Nevertheless, SD1 argues that it performs functions that are integral to state government because it promotes the Commonwealth’s policy of maintaining a clean water supply. In support of this position, SD1 argues that the KRS 220.030 statement of purposes for which a sanitation district may be established is part of a regulatory scheme designed to protect the state’s water supply in furtherance of the policy of conservation and protection. See KRS 224.70-100. In fact, there is no statute cross-referencing the sanitation districts created pursuant to KRS Chapter 220 with the water quality policies and purposes stated in KRS 224.70-100. KRS 220.030(l)-(3), the “stream” provisions that SD1 emphasizes, were present verbatim in § 3 of the 1940 Act and predate the clean water provisions of KRS 224.70-100 through .70-140 by ten years. All persons in the Commonwealth are prohibited from polluting our waters, whether that person is an individual, a metropolitan sewer district, a sanitation district or any form of public or private corporation. KRS 224.70-110. Certainly, sanitation districts have no special role that distinguishes them in any way from a metropolitan sewer district, which is equally charged with maintaining effective sewage disposal systems conducive to a clean water supply.

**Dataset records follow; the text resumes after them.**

(* ===== verification/ServerMM.v ===== *)
(** * Memory manager of a memory node ([src/src/server_mm.h], [src/src/server_mm.cc])

    The layout of a memory node (client metadata area, hash area, key-value
    area), the initialisation of the index, the static placement of replicated
    blocks and the allocation of blocks and subtables. *)

From S2P Require Import Prelude Mem KvUtils HashTable.

Module Smm.

Record t := mk {
  my_sid_ : Z;
  base_addr_ : Z; base_len_ : Z;
  client_meta_area_off_ : Z; client_meta_area_len_ : Z;
  client_gc_area_off_ : Z; client_gc_area_len_ : Z;
  client_hash_area_off_ : Z; client_hash_area_len_ : Z;
  client_kv_area_off_ : Z; client_kv_area_len_ : Z; client_kv_area_limit_ : Z;
  num_memory_ : Z; num_replication_ : Z;
  block_size_ : Z; num_blocks_ : Z;
  mr_rkey : Z;
  subtable_alloc_map_ : list bool;
  allocable_blocks_ : list Z;
  allocated_blocks_ : gmap Z bool;
  data_ : mem }.

#[global] Instance eta_t : Eta t := λ s,
  mk (my_sid_ s) (base_addr_ s) (base_len_ s) (client_meta_area_off_ s)
    (client_meta_area_len_ s) (client_gc_area_off_ s) (client_gc_area_len_ s)
    (client_hash_area_off_ s) (client_hash_area_len_ s) (client_kv_area_off_ s)
    (client_kv_area_len_ s) (client_kv_area_limit_ s) (num_memory_ s)
    (num_replication_ s) (block_size_ s) (num_blocks_ s) (mr_rkey s)
    (subtable_alloc_map_ s) (allocable_blocks_ s) (allocated_blocks_ s) (data_ s).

Additionally, while the services provided by SD1 are no doubt critically important within the counties it serves, SD1 simply does not perform an integral state function. Sewage disposal and storm water management systems are not a traditional and necessary state function such as those functions performed by the state police, our public schools, the corrections system, and public highways and airways. See Comair, 295 S.W.3d at 99. See also Gas Service Co., Inc. v. City of London, 687 S.W.2d 144, 147-48 (Ky.1985) (repair and maintenance of sewers is a local proprietary, not state, function). Unlike the airport board and airport corporation in Comair, SD1 does not provide services critical to Kentucky’s infrastructure. . In Comair, the airport board exercised a function integral to state government “[b]y providing essential transportation infrastructure to the citizens of the Commonwealth.” Id. at 104. Both airways and roadways are “essential for commercial and private transportation of people, cargo, and mail” throughout the state and are of “prime importance in the industrial development of the state.” Id. at 101 (internal quotation omitted). SDl’s services are not tantamount in scope to the air transportation services in Comair. Instead, the sewage disposal and storm water drainage services SD1 offers are designed to meet the needs of a discrete, localized geographic region.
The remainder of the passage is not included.